**DATA SHOWN**

********************

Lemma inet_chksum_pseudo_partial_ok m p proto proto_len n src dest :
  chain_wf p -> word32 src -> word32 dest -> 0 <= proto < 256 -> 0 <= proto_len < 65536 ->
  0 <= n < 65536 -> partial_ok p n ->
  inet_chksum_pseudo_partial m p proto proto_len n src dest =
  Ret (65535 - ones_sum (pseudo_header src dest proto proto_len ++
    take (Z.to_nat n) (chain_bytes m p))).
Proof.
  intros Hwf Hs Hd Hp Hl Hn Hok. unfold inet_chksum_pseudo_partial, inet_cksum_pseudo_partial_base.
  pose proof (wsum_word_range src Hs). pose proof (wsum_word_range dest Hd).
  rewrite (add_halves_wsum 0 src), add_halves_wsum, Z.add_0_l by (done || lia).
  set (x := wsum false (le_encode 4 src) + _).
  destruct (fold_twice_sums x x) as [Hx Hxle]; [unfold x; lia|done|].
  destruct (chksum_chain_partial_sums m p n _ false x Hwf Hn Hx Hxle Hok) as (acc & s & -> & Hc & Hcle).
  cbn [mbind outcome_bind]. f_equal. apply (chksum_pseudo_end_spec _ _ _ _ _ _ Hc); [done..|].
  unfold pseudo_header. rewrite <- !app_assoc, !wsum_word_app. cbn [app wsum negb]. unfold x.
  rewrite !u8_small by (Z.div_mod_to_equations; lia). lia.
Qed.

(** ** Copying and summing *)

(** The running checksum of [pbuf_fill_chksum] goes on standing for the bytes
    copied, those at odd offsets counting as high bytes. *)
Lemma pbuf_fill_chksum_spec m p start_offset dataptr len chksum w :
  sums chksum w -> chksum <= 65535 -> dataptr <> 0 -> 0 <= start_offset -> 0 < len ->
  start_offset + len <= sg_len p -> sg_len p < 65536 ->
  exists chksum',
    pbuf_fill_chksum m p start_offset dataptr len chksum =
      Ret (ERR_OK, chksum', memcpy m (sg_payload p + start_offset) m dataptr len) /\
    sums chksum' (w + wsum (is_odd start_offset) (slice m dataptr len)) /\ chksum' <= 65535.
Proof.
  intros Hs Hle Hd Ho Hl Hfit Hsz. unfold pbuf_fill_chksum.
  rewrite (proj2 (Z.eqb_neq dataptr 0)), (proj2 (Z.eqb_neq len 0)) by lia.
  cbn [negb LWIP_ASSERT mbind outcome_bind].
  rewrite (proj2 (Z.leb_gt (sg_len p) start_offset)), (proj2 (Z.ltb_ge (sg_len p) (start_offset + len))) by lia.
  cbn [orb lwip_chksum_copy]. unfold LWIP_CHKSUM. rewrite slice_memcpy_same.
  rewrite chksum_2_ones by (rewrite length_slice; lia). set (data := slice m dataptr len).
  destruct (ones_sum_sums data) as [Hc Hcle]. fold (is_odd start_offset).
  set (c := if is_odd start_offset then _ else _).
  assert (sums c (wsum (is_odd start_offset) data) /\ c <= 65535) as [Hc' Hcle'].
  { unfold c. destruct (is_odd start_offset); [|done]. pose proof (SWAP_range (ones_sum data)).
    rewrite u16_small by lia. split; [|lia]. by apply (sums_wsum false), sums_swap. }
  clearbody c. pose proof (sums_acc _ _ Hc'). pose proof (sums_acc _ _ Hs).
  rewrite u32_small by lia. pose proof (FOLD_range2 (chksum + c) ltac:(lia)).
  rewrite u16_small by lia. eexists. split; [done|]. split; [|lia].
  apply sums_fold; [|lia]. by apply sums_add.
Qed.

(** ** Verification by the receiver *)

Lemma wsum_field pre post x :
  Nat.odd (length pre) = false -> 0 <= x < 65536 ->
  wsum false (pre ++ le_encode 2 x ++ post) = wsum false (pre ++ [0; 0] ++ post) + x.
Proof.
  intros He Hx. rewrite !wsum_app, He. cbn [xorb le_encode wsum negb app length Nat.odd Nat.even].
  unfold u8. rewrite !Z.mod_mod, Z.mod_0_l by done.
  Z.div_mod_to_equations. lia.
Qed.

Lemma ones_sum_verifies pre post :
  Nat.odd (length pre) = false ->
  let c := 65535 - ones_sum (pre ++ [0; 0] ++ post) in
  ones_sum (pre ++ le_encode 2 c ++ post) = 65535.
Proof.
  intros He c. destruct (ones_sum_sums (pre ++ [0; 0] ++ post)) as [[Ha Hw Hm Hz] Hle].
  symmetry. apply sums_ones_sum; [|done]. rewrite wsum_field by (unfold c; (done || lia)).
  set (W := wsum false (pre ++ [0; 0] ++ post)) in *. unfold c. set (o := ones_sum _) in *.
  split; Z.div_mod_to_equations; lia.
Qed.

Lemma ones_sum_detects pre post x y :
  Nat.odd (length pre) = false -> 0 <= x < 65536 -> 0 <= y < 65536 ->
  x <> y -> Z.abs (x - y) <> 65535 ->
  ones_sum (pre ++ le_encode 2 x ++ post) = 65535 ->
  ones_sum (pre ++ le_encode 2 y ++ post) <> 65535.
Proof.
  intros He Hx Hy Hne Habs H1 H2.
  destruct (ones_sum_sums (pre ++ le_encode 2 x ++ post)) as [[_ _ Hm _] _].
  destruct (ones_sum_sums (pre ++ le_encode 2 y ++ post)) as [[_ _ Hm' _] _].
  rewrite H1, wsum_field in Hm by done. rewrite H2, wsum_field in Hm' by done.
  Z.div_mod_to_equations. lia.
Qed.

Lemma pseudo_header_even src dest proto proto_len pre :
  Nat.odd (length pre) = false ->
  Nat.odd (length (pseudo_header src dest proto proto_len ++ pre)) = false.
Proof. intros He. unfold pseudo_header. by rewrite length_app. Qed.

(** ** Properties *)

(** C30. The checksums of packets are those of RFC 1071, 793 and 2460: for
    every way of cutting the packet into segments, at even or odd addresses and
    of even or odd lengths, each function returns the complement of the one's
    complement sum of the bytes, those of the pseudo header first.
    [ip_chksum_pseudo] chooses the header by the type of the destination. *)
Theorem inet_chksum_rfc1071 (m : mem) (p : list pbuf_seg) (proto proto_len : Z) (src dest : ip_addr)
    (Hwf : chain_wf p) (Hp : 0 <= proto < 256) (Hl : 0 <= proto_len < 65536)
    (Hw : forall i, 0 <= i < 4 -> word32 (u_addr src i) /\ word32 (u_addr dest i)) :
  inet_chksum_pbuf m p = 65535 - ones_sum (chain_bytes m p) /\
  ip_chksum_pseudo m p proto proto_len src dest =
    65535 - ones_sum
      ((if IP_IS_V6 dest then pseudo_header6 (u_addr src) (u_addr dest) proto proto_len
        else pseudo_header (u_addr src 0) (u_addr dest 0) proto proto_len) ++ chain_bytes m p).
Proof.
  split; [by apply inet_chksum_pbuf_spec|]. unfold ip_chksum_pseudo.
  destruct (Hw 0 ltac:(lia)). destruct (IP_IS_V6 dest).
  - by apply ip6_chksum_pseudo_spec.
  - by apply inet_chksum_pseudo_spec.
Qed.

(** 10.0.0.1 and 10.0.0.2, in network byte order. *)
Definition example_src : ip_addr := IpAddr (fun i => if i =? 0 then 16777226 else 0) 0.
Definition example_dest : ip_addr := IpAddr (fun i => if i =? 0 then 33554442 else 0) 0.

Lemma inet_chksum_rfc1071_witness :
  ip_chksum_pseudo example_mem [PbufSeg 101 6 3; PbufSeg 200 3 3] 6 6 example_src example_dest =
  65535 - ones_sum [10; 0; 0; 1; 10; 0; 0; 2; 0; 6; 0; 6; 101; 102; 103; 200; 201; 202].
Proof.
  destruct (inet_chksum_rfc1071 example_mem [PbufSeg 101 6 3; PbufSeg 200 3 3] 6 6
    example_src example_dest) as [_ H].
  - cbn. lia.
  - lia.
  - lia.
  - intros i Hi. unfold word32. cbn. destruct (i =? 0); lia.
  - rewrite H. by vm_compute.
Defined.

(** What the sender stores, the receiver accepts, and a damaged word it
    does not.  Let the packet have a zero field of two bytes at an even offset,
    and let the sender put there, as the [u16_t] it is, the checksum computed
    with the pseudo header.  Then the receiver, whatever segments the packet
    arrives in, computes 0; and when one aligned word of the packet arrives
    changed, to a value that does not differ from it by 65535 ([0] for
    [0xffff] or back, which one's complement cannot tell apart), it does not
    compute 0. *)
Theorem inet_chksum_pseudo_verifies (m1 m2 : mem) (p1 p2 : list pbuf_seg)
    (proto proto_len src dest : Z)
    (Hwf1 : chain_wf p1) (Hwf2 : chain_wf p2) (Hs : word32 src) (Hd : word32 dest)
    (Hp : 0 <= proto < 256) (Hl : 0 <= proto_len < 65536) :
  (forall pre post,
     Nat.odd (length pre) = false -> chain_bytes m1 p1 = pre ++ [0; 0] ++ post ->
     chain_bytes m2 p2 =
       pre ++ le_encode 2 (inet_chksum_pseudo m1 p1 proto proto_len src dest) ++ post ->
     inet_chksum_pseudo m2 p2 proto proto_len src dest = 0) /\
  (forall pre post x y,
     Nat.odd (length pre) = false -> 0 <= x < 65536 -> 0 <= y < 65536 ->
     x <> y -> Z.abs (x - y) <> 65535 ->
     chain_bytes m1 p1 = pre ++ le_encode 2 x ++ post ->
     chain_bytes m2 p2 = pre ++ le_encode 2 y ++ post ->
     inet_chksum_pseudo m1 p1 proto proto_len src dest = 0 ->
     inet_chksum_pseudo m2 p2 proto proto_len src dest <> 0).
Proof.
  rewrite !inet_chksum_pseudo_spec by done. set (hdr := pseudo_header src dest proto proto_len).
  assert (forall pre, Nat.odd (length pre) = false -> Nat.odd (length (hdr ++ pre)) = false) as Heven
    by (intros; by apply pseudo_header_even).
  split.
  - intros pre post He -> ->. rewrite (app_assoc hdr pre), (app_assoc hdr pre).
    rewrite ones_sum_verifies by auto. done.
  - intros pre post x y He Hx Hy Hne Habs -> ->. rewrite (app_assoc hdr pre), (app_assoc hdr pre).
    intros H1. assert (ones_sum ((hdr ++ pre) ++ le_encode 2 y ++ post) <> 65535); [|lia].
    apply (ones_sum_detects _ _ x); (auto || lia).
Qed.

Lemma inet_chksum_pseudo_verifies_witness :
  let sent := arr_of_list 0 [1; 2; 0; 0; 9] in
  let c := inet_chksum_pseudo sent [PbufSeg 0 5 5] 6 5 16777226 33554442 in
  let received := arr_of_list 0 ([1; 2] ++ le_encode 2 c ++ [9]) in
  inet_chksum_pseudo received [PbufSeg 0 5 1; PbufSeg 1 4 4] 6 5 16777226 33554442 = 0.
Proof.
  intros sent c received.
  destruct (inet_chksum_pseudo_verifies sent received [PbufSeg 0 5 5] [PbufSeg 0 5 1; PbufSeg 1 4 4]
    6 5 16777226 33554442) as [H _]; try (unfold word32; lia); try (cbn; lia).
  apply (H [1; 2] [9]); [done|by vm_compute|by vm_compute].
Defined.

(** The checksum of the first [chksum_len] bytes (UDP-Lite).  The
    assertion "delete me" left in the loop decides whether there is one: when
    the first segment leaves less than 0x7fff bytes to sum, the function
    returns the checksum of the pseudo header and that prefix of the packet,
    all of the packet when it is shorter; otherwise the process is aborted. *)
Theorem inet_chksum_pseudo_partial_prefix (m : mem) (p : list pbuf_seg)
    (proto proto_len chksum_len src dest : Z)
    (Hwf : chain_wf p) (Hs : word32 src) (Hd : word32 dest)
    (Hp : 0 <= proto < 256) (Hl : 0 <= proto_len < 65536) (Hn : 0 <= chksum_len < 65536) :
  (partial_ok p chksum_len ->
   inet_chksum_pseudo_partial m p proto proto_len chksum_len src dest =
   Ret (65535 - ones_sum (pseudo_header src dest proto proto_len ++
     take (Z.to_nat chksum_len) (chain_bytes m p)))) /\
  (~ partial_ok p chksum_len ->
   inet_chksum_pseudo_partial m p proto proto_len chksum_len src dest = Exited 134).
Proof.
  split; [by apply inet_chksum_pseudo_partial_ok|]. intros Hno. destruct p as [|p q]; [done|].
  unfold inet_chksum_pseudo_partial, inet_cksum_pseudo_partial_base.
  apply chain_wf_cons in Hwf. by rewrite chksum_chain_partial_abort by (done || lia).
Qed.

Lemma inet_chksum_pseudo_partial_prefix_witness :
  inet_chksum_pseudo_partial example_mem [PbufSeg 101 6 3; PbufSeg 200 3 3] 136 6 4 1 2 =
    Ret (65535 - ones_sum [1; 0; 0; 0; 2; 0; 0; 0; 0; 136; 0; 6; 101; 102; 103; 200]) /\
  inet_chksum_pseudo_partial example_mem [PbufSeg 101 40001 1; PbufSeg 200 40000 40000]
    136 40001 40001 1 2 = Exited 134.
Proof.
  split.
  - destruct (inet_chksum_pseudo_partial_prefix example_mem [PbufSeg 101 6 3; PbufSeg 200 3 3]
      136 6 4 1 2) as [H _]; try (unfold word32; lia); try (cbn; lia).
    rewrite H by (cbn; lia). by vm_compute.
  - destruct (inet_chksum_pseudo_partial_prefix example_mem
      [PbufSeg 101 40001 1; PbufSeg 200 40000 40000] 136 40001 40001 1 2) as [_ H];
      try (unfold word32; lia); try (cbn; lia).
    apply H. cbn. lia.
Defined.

********************

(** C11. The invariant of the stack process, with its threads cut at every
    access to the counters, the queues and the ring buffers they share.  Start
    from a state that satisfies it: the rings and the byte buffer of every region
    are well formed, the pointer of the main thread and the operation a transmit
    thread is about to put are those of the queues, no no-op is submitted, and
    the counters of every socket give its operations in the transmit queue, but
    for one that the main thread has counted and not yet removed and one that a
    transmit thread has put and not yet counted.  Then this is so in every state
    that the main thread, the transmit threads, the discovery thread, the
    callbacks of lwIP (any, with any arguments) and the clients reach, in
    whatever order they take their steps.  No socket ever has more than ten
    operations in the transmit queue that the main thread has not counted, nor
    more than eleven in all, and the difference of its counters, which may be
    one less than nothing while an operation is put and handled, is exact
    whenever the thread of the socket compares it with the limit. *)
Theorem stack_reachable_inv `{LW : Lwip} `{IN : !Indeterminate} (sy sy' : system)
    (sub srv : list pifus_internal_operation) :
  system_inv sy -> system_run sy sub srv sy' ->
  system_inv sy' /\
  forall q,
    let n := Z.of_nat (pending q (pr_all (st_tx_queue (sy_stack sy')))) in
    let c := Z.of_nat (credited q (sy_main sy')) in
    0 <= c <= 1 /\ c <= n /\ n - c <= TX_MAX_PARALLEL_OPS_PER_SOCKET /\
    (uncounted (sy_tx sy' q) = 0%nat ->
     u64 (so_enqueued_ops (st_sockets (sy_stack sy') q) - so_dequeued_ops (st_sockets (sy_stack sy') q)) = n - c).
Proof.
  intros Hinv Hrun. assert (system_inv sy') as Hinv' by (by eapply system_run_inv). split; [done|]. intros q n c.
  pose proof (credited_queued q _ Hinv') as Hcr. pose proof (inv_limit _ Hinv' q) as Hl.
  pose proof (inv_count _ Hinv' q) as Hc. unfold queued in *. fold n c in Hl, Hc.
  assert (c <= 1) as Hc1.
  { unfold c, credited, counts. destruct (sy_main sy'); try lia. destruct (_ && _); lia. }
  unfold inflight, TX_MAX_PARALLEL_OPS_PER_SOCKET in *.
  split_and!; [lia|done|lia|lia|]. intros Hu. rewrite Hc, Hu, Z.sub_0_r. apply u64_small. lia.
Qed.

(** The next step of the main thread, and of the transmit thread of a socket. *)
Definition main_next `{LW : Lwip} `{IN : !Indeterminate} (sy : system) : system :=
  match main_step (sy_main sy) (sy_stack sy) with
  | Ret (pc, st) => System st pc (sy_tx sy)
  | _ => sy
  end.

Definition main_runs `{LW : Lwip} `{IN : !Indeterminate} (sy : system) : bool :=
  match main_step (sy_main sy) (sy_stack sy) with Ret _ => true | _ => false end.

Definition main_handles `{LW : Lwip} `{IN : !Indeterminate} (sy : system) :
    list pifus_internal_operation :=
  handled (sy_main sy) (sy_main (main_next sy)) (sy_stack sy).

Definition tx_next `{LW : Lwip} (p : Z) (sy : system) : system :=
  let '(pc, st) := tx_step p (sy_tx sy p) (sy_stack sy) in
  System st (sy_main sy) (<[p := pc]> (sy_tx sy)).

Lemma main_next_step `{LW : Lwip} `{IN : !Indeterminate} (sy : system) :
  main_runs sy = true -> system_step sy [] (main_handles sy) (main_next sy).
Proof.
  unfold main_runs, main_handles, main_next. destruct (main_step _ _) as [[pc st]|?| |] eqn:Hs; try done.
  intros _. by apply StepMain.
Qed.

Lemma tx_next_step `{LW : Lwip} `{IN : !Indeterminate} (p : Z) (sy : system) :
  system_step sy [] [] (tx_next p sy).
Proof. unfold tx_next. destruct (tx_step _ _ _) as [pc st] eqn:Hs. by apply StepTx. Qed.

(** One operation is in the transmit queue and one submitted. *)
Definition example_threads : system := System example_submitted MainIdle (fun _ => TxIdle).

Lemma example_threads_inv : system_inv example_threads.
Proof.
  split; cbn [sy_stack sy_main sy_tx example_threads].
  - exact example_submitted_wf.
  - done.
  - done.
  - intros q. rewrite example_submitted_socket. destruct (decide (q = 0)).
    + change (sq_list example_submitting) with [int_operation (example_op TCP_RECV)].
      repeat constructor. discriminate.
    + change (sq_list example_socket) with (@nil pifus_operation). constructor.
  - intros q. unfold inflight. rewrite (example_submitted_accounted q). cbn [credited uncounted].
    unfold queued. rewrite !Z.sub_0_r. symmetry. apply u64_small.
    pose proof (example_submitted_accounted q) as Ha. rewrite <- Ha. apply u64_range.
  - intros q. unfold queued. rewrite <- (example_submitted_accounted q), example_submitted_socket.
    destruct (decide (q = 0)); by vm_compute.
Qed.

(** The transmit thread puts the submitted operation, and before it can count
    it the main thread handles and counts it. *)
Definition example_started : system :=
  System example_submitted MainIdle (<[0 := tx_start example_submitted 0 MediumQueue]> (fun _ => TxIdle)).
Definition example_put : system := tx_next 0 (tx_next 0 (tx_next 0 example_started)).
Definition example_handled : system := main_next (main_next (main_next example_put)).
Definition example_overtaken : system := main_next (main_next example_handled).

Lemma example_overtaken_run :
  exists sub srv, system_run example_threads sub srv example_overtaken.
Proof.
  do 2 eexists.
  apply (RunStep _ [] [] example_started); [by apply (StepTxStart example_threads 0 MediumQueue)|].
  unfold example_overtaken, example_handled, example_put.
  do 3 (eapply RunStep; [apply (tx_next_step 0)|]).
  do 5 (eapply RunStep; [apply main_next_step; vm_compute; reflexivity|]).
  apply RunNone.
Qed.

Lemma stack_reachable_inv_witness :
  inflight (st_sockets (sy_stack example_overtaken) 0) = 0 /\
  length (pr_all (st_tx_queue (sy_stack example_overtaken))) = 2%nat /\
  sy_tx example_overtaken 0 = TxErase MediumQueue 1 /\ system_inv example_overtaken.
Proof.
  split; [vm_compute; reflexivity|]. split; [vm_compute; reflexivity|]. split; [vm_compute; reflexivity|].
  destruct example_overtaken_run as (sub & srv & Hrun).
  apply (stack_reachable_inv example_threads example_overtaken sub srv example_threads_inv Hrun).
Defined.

********************

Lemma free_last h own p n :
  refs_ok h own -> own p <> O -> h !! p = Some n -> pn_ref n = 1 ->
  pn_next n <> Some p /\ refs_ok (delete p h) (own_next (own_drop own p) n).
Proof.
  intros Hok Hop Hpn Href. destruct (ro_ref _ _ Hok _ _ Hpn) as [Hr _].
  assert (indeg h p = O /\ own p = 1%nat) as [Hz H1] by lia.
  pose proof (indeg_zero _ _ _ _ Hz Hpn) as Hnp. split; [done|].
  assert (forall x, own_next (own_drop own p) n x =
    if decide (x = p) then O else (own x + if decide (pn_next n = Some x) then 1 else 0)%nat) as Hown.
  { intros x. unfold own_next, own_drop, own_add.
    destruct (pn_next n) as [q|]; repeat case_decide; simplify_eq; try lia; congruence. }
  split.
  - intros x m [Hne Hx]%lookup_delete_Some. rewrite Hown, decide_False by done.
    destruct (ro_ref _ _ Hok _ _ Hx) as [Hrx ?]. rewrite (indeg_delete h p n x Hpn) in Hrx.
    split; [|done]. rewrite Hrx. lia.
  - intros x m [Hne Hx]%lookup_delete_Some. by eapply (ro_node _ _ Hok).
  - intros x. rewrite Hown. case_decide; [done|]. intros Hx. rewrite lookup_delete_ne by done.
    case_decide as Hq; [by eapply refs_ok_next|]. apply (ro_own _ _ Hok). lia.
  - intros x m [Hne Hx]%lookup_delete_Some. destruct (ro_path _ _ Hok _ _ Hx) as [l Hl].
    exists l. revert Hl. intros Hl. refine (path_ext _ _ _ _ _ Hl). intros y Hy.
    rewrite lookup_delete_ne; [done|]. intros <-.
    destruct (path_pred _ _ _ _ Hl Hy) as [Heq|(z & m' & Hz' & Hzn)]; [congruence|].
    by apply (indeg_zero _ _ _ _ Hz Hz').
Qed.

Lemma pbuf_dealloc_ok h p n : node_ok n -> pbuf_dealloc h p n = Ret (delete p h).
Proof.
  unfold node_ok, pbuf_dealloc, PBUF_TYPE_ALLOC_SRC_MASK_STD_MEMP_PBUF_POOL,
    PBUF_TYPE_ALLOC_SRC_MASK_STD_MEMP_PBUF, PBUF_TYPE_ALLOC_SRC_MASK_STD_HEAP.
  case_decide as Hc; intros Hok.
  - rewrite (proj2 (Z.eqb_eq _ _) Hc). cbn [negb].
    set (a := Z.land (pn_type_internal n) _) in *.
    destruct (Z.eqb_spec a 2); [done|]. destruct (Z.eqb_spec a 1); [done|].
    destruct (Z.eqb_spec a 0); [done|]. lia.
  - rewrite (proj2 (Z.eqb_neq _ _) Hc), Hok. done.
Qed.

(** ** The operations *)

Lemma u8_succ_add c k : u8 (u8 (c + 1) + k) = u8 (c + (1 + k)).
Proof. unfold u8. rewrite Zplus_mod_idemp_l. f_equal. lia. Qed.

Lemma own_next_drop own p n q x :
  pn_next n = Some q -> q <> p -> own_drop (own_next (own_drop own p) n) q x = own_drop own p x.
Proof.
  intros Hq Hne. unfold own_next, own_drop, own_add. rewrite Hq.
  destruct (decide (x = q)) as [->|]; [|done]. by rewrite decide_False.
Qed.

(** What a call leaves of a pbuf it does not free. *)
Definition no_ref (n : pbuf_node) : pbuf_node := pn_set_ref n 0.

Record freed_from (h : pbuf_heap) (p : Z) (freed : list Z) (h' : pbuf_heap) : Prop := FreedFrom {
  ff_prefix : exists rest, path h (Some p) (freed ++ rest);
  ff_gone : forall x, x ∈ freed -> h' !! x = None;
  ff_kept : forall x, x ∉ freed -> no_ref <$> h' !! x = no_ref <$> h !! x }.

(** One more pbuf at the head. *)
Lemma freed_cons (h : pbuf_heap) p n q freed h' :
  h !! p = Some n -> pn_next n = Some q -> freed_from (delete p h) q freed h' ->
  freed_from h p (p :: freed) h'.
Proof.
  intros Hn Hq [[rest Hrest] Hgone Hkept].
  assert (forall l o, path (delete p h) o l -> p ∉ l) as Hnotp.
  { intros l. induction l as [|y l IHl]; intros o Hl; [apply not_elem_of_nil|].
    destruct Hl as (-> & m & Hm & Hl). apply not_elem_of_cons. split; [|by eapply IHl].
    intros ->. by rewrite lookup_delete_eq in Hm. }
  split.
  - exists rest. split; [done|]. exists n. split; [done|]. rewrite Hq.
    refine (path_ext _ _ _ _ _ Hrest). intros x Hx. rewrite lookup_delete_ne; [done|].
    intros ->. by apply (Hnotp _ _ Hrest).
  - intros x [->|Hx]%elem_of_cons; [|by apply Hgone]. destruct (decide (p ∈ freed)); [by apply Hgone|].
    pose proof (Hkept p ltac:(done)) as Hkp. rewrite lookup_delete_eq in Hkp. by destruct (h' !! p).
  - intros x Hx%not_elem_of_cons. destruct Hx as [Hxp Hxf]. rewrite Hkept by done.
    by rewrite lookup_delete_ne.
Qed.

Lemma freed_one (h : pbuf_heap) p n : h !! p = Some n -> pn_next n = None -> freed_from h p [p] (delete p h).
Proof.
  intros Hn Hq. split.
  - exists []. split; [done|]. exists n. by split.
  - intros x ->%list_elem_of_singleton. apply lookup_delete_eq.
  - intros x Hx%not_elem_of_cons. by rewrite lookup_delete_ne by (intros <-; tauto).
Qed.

********************

**EXERCISE GOAL**
Copy out, from the data above, every line holding the word "sent".

**RESPONSE TO THIS TASK**
  let sent := arr_of_list 0 [1; 2; 0; 0; 9] in
  let c := inet_chksum_pseudo sent [PbufSeg 0 5 5] 6 5 16777226 33554442 in
  intros sent c received.
  destruct (inet_chksum_pseudo_verifies sent received [PbufSeg 0 5 5] [PbufSeg 0 5 1; PbufSeg 1 4 4]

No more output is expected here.